ThurtenE Carnival is the oldest and largest student-run carnival in the United States of America. Founded in 1908, it is held annually in the spring at Washington University in St. Louis and is organized by ThurtenE Honorary, formerly a secret society.

== Honorary committee ==
In an undergraduate's junior year, a student may apply for a position on the Thurtene honorary committee. This commitment lasts for the following two years as the juniors officially plan the event and the seniors oversee and support the juniors in their planning.

The committee is made up of thirteen members. Each is selected to have a specific role, such as connecting with vendors or supervising the work from other WashU student groups. Each member wears a bright yellow jacket with their initials and the honorary symbol on it; these jackets are one of the key ways that other students tell who is part of the honorary.

The net proceeds from this event are donated to a specified, local community partner, chosen by the honorary that year.

== Campus involvement in Thurtene ==
For the months leading up to Thurtene, excitement is drilled on campus for the upcoming event. Pieces of paper with the new members of the honorary posted and chalk designs of the typical Thurtene honorary symbol are all around campus. In addition, many social media channels, such as student's and the university's X, Facebook, Snapchat, and Instagram accounts, display the emotions on campus beforehand.

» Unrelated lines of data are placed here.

Definition handle_table_override (d : uacpi_table_installation_disposition) (address : Z) (want : bool) :
    M acpi install_result :=
  match d with
  | UACPI_TABLE_INSTALLATION_DISPOSITON_VIRTUAL_OVERRIDE =>
      install (IVirtual address UACPI_TABLE_ORIGIN_HOST_VIRTUAL want)
  | UACPI_TABLE_INSTALLATION_DISPOSITON_PHYSICAL_OVERRIDE =>
      install (IPhysical address UACPI_TABLE_ORIGIN_HOST_PHYSICAL None want)
  | _ => mret (UACPI_STATUS_INTERNAL_ERROR, None)
  end.

(** The handler's answer for a table from the firmware, then the
    installation. *)
Definition install_filtered (firmware : uacpi_table_origin) (h : acpi_sdt_hdr) (phys virt : Z)
    (o : uacpi_table_origin) (want : bool) : M acpi install_result :=
  handler ← gets installation_handler;
  m ← gets acpi_mem;
  let verdict :=
    match handler with
    | Some f => if bool_decide (o = firmware) then f m virt else (UACPI_TABLE_INSTALLATION_DISPOSITON_ALLOW, 0)
    | None => (UACPI_TABLE_INSTALLATION_DISPOSITON_ALLOW, 0)
    end in
  match fst verdict with
  | UACPI_TABLE_INSTALLATION_DISPOSITON_ALLOW => verify_and_install_table h phys virt o want
  | UACPI_TABLE_INSTALLATION_DISPOSITON_DENY => mret (UACPI_STATUS_DENIED, None)
  | d =>
      r ← handle_table_override d (snd verdict) want;
      mret (match fst r with UACPI_STATUS_OK => UACPI_STATUS_OVERRIDDEN | e => e end, snd r)
  end.

(** Whatever the installation returned, the last line is
    [return UACPI_STATUS_OK]. *)
Definition table_install_physical_with_origin_unlocked (phys : Z) (o : uacpi_table_origin)
    (expected_signature : option (list Z)) (want : bool) : M acpi install_result :=
  r ← get_external_table_header phys;
  let '(ret, h) := r in
  match ret with
  | UACPI_STATUS_OK =>
      if hdr_length h <? sizeof_acpi_sdt_hdr then mret (UACPI_STATUS_INVALID_TABLE_LENGTH, None)
      else
        ret ← (match expected_signature with
               | Some e => uacpi_check_table_signature (signature h) e
               | None => mret UACPI_STATUS_OK
               end);
        match ret with
        | UACPI_STATUS_OK =>
            handler ← gets installation_handler;
            let need := bool_decide (is_Some handler) || want in
            virt ← (if need then uacpi_kernel_map phys (hdr_length h) else mret 0);
            if need && (virt =? 0) then mret (UACPI_STATUS_MAPPING_FAILED, None)
            else
              r ← install_filtered UACPI_TABLE_ORIGIN_FIRMWARE_PHYSICAL h phys virt o want;
              mret (UACPI_STATUS_OK, snd r)
        | e => mret (e, None)
        end
  | e => mret (e, None)
  end.

Definition table_install_with_origin_unlocked (virt : Z) (o : uacpi_table_origin) (want : bool) :
    M acpi install_result :=
  h ← read_hdr virt;
  if hdr_length h <? sizeof_acpi_sdt_hdr then mret (UACPI_STATUS_INVALID_TABLE_LENGTH, None)
  else install_filtered UACPI_TABLE_ORIGIN_FIRMWARE_VIRTUAL h 0 virt o want.
End install.

(** [fuel] bounds the depth of the calls. *)
Fixpoint table_install (fuel : nat) (req : install_req) : M acpi install_result :=
  match fuel with
  | O => nofuel
  | S fuel' =>
      match req with
      | IPhysical phys o e want => table_install_physical_with_origin_unlocked (table_install fuel') phys o e want
      | IVirtual virt o want => table_install_with_origin_unlocked (table_install fuel') virt o want
      end
  end.

(** The locked entry points: [uacpi_table_install_physical_with_origin] and
    [uacpi_table_install_with_origin]. *)
Definition table_install_locked (fuel : nat) (req : install_req) : M acpi install_result :=
  mtx ← gets table_mutex;
  ret ← uacpi_acquire_native_mutex_may_be_null mtx;
  match ret with
  | UACPI_STATUS_OK =>
      r ← table_install fuel req;
      uacpi_release_native_mutex_may_be_null mtx;;
      mret r
  | e => mret (e, None)
  end.

Definition uacpi_table_install (fuel : nat) (virt : Z) (want : bool) : M acpi install_result :=
  with_access None (table_install_locked fuel (IVirtual virt UACPI_TABLE_ORIGIN_HOST_VIRTUAL want)).
Definition uacpi_table_install_physical (fuel : nat) (addr : Z) (want : bool) : M acpi install_result :=
  with_access None (table_install_locked fuel (IPhysical addr UACPI_TABLE_ORIGIN_HOST_PHYSICAL None want)).

(** ** Initialisation *)

Fixpoint rxsdt_loop (fuel : nat) (n : nat) (a entry_size : Z) : M acpi uacpi_status :=
  match n with
  | O => mret UACPI_STATUS_OK
  | S n' =>
      entry ← rd (Z.to_nat entry_size) a;
      if entry =? 0 then rxsdt_loop fuel n' (a + entry_size) entry_size
      else
        r ← table_install_locked fuel (IPhysical entry UACPI_TABLE_ORIGIN_FIRMWARE_PHYSICAL None false);
        match fst r with
        | UACPI_STATUS_OK | UACPI_STATUS_OVERRIDDEN => rxsdt_loop fuel n' (a + entry_size) entry_size
        | e => mret e
        end
  end.

Definition initialize_from_rxsdt (fuel : nat) (rxsdt_addr entry_size : Z) : M acpi uacpi_status :=
  rxsdt ← uacpi_kernel_map rxsdt_addr sizeof_acpi_sdt_hdr;
  if rxsdt =? 0 then mret UACPI_STATUS_MAPPING_FAILED
  else
    sig ← rd_bytes 4 rxsdt;
    ret ← uacpi_check_table_signature sig (if entry_size =? 8 then ACPI_XSDT_SIGNATURE else ACPI_RSDT_SIGNATURE);
    on_ok ret
      (map_len ← rd32 (rxsdt + 4);
       if map_len <? sizeof_acpi_sdt_hdr + entry_size then mret UACPI_STATUS_INVALID_TABLE_LENGTH
       else
         let entry_bytes := Z.land (map_len - sizeof_acpi_sdt_hdr) (lnot64 (entry_size - 1)) in
         rxsdt ← uacpi_kernel_map rxsdt_addr map_len;
         if rxsdt =? 0 then mret UACPI_STATUS_MAPPING_FAILED
         else
           ret ← uacpi_verify_table_checksum rxsdt map_len;
           on_ok ret
             (rxsdt_loop fuel (Z.to_nat (entry_bytes `div` entry_size)) (rxsdt + sizeof_acpi_sdt_hdr) entry_size)).

Definition initialize_from_rsdp (fuel : nat) : M acpi uacpi_status :=
  upd_rt (set_is_rev1 true);;
  r ← uacpi_kernel_get_rsdp;
  let '(ret, rsdp_phys) := r in
  on_ok ret
    (rsdp ← uacpi_kernel_map rsdp_phys 36;
     if rsdp =? 0 then mret UACPI_STATUS_MAPPING_FAILED
     else
       rev ← rd8 (rsdp + off_rsdp_revision);
       xsdt ← (if 1 <? rev then rd64 (rsdp + off_xsdt_addr) else mret 0);
       bad_xsdt ← uacpi_check_flag UACPI_FLAG_BAD_XSDT;
       if (1 <? rev) && negb (xsdt =? 0) && negb bad_xsdt then initialize_from_rxsdt fuel xsdt 8
       else
         rsdt ← rd32 (rsdp + off_rsdt_addr);
         if rsdt =? 0 then mret UACPI_STATUS_INVALID_ARGUMENT else initialize_from_rxsdt fuel rsdt 4).

(** The loop over the installed tables frees those in memory of the library
    and unmaps the others. *)
Fixpoint deinitialize_loop (ts : list uacpi_installed_table) : M acpi unit :=
  match ts with
  | [] => mret tt
  | t :: ts' =>
      match origin t with
      | UACPI_TABLE_ORIGIN_FIRMWARE_VIRTUAL => uacpi_kernel_free (ptr t)
      | UACPI_TABLE_ORIGIN_FIRMWARE_PHYSICAL | UACPI_TABLE_ORIGIN_HOST_PHYSICAL =>
          if negb (reference_count t =? 0) then uacpi_kernel_unmap (ptr t) (hdr_length (hdr t)) else mret tt
      | _ => mret tt
      end;;
      deinitialize_loop ts'
  end.

Definition uacpi_deinitialize_tables : M acpi unit :=
  t ← gets tables;
  deinitialize_loop (elems t);;
  early ← gets early_table_access;
  (if (early : bool) then set_tables (MkArray [] 0 0);; set_early false else table_array_clear);;
  mtx ← gets table_mutex;
  (if negb (mtx =? 0) then uacpi_kernel_free_mutex mtx else mret tt);;
  set_handler None;;
  set_mutex 0.

Definition uacpi_setup_early_table_access (fuel : nat) (temporary_buffer buffer_size : Z) : M acpi uacpi_status :=
  lvl ← gets (λ s, init_level (rt s));
  if negb (lvl =? UACPI_INIT_LEVEL_EARLY) then mret UACPI_STATUS_INIT_LEVEL_MISMATCH
  else
    early ← gets early_table_access;
    if (early : bool) then mret UACPI_STATUS_INIT_LEVEL_MISMATCH
    else if buffer_size <? sizeof_uacpi_installed_table then mret UACPI_STATUS_INVALID_ARGUMENT
    else
      t ← gets tables;
      set_tables (MkArray (elems t) temporary_buffer (buffer_size `div` sizeof_uacpi_installed_table));;
      set_early true;;
      ret ← initialize_from_rsdp fuel;
      match ret with
      | UACPI_STATUS_OK => mret UACPI_STATUS_OK
      | _ => uacpi_deinitialize_tables;; mret ret
      end.

Definition uacpi_set_table_installation_handler (h : option uacpi_table_installation_handler) : M acpi uacpi_status :=
  mtx ← gets table_mutex;
  ret ← uacpi_acquire_native_mutex_may_be_null mtx;
  on_ok ret
    (old ← gets installation_handler;
     (if bool_decide (is_Some old) && bool_decide (is_Some h) then mret tt else set_handler h);;
     uacpi_release_native_mutex_may_be_null mtx;;
     mret ret).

Besides Thurtene Honorary who plans the event, various philanthropic student organizations build temporary structures, ranging in size. The organizations are generally the social and professional sororities and fraternities on campus, but a few other clubs do partake as well. The majority of structures are facades, or small buildings, that has a certain theme. These themes are generally not used again for at least 5 years. Examples of past facades are: a Mad Science Lab, a Beehive, a Ski Lodge, a River Boat, a Pirate Ship, etc. Each organization with these structure hold theatrical performances, sell food, and/or have an activity for the spectators to participate in.

In the weeks leading up to the weekend event, each student group has time at the "lot" where they build their structures. Each facade or booth is made from scratch and put together using the student's creativity and engineering skills. About one week to one and half weeks before, the students start raising their structures to stand freely with limited supports.

At the end of the carnival, awards are given to these student groups for their structure's design and build. A few of the prizes are: best construction, best production, best food, best game booth, most environmentally friendly, most money raised for charity, and best participation.